(Task objective) Copy word for word each line from the one that has "unfold generateKeyInsights. cbv" to the last line of the records, with no other lines.

Stored items:
Lemma analyzeSentiment_ok (text : string) : sentiment_ok (analyzeSentiment text).
Proof.
  rewrite analyzeSentiment_fields. cbv zeta. unfold sentiment_ok.
  cbn [score s_confidence].
  pose proof (normalizedScore_of_bounds (weightedSum text) (totalMatches text)) as H.
  split.
  - unfold unit_interval.
    set (x := normalizedScore_of (weightedSum text) (totalMatches text)) in *.
    split.
    + apply Qle_shift_div_l; lra.
    + apply Qle_shift_div_r; lra.
  - unfold confidence_range, Math_min, Math_max. qcases; lra.
Qed.

Lemma calculateSectorRelevance_bounds (text sector : string) :
  unit_interval (calculateSectorRelevance text sector).
Proof.
  unfold calculateSectorRelevance. cbv zeta. apply Math_min_bounds; [lra|].
  pose proof (num_nonneg (count_included text (or_empty (assoc sector SECTOR_KEYWORDS)))).
  nra.
Qed.

Lemma firstn_In {A : Type} (n : nat) (l : list A) (x : A) :
  In x (firstn n l) -> In x l.
Proof.
  revert l. induction n as [|n IH]; intros [|y l]; simpl; try tauto.
  intros [H|H]; [now left | right; now apply IH].
Qed.

Lemma identifyAffectedSectors_keys (text : string) :
  Forall (fun sector => In sector (keys SECTOR_KEYWORDS)) (identifyAffectedSectors text).
Proof.
  unfold identifyAffectedSectors. cbv zeta. unfold slice0.
  apply Forall_forall. intros sector Hin. apply firstn_In in Hin.
  assert (Hflat : forall s,
            In s (flat_map
                    (fun entry : string * list string =>
                       let (sector, keywords) := entry in
                       if existsb (fun keyword => includes text keyword) keywords
                       then [sector] else [])
                    SECTOR_KEYWORDS) ->
            In s (keys SECTOR_KEYWORDS)).
  { intros s Hs. apply in_flat_map in Hs as [[k kws] [Hentry Hs]].
    destruct (existsb _ kws); [|contradiction].
    destruct Hs as [<-|[]]. unfold keys.
    change k with (fst (k, kws)). now apply in_map. }
  destruct (length _ =? 0)%nat.
  - apply in_app_or in Hin as [Hin|Hin]; [now apply Hflat|].
    simpl in Hin. unfold keys, SECTOR_KEYWORDS. simpl. tauto.
  - now apply Hflat.
Qed.

Lemma generateSectorImpacts_ok (sectors : list string) (text : string) :
  Forall (fun sector => In sector (keys SECTOR_KEYWORDS)) sectors ->
  Forall sector_ok (generateSectorImpacts sectors text (analyzeSentiment text)).
Proof.
  intros H. unfold generateSectorImpacts. apply Forall_map.
  eapply Forall_impl; [|exact H].
  intros sector Hin. unfold sector_ok. cbn [ms_name ms_impactScore].
  split; [exact Hin|].
  destruct (analyzeSentiment_ok text) as [[Hs0 Hs1] _].
  destruct (calculateSectorRelevance_bounds text sector) as [Hr0 Hr1].
  unfold unit_interval. split.
  - apply Qle_shift_div_l; lra.
  - apply Qle_shift_div_r; lra.
Qed.

Lemma generateKeyInsights_sectors (headline text : string)
    (impacts : list StockImpact) (sectors : list MarketSector) :
  snd (generateKeyInsights headline text impacts sectors)
  = sort (cmp_desc (fun m => Qabs (ms_impactScore m - 0.5))) sectors.
Proof. reflexivity. Qed.

Lemma generateKeyInsights_nonempty (headline text : string)
    (impacts : list StockImpact) (sectors : list MarketSector) :
  fst (generateKeyInsights headline text impacts sectors) <> [].
Proof.
  unfold generateKeyInsights. cbv zeta. cbn [fst]. unfold slice0.
  set (last := ("Market sentiment analysis suggests " ++ _)%string).
  match goal with |- firstn 5 (?l ++ [last]) <> [] => destruct l as [|x l'] end.
  - discriminate.
  - discriminate.
Qed.

Lemma assemble_sectors_ok (headline text : string) (impacts : list StockImpact) :
  Forall sector_ok (sectorImpacts (assemble headline text impacts)).
Proof.
  unfold assemble. cbv zeta. cbn [sectorImpacts].
  rewrite generateKeyInsights_sectors. apply Forall_sort.
  apply generateSectorImpacts_ok, identifyAffectedSectors_keys.
Qed.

(Written answer)
  unfold generateKeyInsights. cbv zeta. cbn [fst]. unfold slice0.
  set (last := ("Market sentiment analysis suggests " ++ _)%string).
  match goal with |- firstn 5 (?l ++ [last]) <> [] => destruct l as [|x l'] end.
  - discriminate.
  - discriminate.
Qed.

Lemma assemble_sectors_ok (headline text : string) (impacts : list StockImpact) :
  Forall sector_ok (sectorImpacts (assemble headline text impacts)).
Proof.
  unfold assemble. cbv zeta. cbn [sectorImpacts].
  rewrite generateKeyInsights_sectors. apply Forall_sort.
  apply generateSectorImpacts_ok, identifyAffectedSectors_keys.
Qed.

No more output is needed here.